START RECORDS FOR THE EXERCISE
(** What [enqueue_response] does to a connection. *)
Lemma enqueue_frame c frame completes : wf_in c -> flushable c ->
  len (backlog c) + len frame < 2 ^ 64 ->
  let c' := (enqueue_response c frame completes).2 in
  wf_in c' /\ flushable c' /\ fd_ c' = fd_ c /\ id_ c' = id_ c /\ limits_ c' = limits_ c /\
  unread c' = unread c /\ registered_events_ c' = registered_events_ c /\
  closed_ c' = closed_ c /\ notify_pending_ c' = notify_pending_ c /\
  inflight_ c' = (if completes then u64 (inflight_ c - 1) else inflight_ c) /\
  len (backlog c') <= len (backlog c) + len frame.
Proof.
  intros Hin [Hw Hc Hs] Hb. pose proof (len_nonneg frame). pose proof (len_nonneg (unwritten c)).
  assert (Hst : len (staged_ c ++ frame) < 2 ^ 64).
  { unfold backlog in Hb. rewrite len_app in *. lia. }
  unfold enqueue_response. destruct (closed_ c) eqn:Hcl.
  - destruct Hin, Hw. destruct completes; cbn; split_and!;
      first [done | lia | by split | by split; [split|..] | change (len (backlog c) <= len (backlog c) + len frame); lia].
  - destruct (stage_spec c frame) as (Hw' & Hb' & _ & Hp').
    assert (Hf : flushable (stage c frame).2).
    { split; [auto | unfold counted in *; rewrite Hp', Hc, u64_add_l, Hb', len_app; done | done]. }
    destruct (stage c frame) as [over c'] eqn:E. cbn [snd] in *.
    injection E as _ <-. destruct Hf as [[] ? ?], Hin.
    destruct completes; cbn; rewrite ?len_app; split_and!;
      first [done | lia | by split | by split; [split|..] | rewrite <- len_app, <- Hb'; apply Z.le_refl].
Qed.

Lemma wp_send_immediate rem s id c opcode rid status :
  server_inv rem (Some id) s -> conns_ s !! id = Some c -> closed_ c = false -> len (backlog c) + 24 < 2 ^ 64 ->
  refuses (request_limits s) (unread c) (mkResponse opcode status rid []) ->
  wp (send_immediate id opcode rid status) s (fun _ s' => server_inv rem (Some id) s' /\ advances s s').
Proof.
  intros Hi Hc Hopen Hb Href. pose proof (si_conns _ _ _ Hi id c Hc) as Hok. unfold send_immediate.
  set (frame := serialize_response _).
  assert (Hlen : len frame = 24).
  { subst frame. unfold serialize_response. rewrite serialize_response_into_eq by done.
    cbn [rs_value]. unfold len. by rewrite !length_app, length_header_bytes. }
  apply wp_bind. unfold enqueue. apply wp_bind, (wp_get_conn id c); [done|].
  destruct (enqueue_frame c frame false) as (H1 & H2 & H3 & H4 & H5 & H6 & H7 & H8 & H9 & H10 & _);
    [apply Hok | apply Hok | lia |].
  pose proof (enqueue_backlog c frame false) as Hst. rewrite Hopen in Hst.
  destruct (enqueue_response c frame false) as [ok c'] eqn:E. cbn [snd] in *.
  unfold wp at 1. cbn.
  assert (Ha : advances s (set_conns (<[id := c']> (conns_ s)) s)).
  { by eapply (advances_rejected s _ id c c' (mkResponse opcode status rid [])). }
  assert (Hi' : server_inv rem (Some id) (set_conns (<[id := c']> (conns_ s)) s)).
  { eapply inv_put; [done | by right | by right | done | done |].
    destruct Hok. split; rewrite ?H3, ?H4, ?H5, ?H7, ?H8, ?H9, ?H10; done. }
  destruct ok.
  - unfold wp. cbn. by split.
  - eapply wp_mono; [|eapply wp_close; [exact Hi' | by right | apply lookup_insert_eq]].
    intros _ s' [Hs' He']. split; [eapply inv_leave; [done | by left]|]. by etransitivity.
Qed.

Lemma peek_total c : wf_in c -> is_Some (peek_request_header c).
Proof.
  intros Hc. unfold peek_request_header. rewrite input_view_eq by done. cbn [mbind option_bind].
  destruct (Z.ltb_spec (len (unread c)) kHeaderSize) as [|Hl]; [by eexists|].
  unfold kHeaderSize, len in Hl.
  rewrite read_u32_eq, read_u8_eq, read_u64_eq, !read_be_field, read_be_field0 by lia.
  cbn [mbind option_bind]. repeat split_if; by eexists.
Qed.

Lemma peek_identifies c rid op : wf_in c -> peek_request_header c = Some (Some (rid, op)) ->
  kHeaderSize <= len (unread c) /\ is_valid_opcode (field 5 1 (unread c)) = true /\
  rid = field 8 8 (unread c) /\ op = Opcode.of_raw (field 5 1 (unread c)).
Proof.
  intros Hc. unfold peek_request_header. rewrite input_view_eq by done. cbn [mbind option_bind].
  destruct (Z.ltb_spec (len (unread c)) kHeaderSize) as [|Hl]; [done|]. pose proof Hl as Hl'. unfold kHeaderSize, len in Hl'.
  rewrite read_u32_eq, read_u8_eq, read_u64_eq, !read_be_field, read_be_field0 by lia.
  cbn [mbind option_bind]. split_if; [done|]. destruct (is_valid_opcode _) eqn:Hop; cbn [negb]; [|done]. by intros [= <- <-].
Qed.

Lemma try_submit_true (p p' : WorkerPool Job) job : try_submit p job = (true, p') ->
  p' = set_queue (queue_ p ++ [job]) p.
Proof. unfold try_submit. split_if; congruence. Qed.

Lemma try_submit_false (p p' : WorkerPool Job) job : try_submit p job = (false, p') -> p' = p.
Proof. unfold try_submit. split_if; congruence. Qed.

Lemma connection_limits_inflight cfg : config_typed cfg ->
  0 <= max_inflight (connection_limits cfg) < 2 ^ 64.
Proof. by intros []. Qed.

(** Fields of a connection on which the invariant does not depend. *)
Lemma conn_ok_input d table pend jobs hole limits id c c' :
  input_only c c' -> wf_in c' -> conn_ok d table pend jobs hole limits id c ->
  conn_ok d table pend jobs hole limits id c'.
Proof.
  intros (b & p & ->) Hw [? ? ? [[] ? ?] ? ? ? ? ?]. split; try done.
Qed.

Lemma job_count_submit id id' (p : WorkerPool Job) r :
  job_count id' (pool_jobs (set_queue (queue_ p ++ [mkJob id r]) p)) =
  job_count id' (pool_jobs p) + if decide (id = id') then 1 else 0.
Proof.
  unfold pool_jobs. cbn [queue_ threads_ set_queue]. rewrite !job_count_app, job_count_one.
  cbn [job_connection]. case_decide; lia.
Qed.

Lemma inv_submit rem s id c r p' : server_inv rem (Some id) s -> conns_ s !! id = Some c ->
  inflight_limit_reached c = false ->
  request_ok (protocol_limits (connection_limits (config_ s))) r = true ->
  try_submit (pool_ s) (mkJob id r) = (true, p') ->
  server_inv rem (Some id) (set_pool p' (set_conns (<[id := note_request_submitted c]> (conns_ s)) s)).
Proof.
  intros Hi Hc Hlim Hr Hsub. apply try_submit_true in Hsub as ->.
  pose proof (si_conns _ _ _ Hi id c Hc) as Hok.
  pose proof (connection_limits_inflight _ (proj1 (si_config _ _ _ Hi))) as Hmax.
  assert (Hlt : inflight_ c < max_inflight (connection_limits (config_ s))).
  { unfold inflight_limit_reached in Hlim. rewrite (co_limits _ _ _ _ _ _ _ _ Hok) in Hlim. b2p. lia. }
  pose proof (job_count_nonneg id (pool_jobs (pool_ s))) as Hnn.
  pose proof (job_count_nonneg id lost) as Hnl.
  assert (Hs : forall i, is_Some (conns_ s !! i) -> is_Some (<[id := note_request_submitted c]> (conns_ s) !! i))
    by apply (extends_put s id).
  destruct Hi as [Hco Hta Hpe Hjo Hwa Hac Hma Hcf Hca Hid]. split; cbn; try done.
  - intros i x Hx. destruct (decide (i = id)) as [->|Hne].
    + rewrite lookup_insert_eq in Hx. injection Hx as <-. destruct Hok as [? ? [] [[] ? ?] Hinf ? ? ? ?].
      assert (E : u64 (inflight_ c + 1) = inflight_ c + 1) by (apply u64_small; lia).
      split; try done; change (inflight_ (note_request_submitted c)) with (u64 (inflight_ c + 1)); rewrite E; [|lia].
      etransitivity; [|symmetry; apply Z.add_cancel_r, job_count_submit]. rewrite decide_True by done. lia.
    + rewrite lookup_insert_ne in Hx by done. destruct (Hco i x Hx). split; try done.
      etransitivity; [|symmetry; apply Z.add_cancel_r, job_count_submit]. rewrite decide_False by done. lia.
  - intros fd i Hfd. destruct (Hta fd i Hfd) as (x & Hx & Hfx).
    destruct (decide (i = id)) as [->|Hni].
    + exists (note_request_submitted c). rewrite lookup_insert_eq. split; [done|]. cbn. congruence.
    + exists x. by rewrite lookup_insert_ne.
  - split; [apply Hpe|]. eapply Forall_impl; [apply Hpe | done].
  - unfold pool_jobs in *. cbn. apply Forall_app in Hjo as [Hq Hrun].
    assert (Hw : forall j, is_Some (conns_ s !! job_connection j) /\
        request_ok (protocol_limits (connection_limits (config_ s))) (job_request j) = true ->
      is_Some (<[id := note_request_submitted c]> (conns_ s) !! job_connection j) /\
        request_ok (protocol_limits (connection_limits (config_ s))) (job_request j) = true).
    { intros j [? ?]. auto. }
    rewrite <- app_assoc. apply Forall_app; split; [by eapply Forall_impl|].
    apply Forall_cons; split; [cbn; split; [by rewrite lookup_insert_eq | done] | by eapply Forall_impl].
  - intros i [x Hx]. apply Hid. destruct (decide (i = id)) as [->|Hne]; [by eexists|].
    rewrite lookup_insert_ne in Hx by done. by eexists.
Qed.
END RECORDS FOR THE EXERCISE
START RECORDS FOR THE EXERCISE
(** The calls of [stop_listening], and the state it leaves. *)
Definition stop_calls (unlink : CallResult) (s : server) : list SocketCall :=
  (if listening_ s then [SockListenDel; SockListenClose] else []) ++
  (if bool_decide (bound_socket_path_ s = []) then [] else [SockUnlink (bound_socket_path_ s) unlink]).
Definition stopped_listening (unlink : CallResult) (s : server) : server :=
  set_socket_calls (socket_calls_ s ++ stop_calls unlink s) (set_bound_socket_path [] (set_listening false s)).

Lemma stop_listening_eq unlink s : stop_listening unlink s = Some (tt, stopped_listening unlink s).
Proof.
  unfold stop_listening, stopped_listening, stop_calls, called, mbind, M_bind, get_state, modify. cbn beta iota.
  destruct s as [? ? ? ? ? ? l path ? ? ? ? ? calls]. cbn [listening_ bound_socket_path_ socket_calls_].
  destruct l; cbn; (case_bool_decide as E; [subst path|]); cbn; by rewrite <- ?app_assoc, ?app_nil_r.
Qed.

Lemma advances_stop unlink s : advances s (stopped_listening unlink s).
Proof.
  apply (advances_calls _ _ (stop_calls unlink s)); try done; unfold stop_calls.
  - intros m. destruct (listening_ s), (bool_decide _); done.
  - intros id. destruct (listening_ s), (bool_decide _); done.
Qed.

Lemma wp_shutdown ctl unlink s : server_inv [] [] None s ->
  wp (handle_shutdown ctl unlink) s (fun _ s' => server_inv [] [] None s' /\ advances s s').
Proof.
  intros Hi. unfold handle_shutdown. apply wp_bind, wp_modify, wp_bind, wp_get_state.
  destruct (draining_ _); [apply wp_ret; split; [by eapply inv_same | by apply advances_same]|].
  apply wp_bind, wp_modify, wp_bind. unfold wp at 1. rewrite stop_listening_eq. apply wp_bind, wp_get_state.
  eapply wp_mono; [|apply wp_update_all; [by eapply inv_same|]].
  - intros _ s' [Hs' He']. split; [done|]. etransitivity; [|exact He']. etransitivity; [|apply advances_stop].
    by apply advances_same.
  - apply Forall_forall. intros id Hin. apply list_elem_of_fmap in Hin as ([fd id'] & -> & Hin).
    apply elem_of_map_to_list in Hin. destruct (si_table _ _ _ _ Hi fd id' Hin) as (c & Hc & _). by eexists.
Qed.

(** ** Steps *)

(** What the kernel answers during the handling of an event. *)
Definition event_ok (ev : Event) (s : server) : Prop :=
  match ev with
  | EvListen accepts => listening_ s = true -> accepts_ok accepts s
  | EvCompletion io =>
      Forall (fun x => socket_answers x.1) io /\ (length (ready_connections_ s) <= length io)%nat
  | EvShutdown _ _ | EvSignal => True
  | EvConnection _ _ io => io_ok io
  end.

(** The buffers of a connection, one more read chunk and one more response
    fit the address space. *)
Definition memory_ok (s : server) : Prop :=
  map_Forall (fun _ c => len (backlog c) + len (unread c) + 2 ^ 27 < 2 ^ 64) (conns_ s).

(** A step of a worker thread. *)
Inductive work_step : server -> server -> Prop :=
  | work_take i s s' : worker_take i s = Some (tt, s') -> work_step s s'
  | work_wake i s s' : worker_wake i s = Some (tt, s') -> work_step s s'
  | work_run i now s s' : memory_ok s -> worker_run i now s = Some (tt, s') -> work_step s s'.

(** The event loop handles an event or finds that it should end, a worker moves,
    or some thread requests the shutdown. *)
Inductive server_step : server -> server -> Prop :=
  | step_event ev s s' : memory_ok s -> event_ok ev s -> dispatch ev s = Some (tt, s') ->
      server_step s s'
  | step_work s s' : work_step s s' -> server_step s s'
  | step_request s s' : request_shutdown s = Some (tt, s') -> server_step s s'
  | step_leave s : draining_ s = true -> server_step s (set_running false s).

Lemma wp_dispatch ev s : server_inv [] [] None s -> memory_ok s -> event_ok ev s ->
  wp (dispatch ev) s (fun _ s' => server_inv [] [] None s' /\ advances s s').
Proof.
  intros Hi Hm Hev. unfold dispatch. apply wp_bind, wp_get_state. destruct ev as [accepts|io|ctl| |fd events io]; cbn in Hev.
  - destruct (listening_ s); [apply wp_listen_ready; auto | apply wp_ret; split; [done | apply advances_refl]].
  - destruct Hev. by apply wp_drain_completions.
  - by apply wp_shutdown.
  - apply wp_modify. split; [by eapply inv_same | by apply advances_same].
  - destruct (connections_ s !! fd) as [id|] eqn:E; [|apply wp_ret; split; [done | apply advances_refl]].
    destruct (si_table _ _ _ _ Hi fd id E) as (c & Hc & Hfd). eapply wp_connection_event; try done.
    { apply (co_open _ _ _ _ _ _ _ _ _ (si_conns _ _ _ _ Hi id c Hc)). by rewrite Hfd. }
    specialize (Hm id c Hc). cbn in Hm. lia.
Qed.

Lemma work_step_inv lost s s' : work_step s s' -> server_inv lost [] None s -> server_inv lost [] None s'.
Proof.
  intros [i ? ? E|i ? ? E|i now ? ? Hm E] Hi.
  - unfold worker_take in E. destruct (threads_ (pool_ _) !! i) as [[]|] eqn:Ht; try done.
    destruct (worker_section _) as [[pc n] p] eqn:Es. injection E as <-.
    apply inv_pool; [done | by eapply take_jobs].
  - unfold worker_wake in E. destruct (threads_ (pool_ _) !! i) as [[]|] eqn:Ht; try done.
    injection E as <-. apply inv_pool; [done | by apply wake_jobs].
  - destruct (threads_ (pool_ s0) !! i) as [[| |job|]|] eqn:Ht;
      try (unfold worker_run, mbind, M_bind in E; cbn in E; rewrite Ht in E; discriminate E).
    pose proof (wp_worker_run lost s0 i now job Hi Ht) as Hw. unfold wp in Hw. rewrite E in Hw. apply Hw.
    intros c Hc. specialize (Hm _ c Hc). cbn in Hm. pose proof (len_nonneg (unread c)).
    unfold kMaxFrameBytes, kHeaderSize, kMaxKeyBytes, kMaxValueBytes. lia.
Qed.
END RECORDS FOR THE EXERCISE
TASK TO COMPLETE -> Word for word, restate the lines above from the line containing "(** What [enqueue_response]" through the line containing "intros Hin [Hw", with both included and nothing else.

ANSWER TO THIS TASK ->
(** What [enqueue_response] does to a connection. *)
Lemma enqueue_frame c frame completes : wf_in c -> flushable c ->
  len (backlog c) + len frame < 2 ^ 64 ->
  let c' := (enqueue_response c frame completes).2 in
  wf_in c' /\ flushable c' /\ fd_ c' = fd_ c /\ id_ c' = id_ c /\ limits_ c' = limits_ c /\
  unread c' = unread c /\ registered_events_ c' = registered_events_ c /\
  closed_ c' = closed_ c /\ notify_pending_ c' = notify_pending_ c /\
  inflight_ c' = (if completes then u64 (inflight_ c - 1) else inflight_ c) /\
  len (backlog c') <= len (backlog c) + len frame.
Proof.
  intros Hin [Hw Hc Hs] Hb. pose proof (len_nonneg frame). pose proof (len_nonneg (unwritten c)).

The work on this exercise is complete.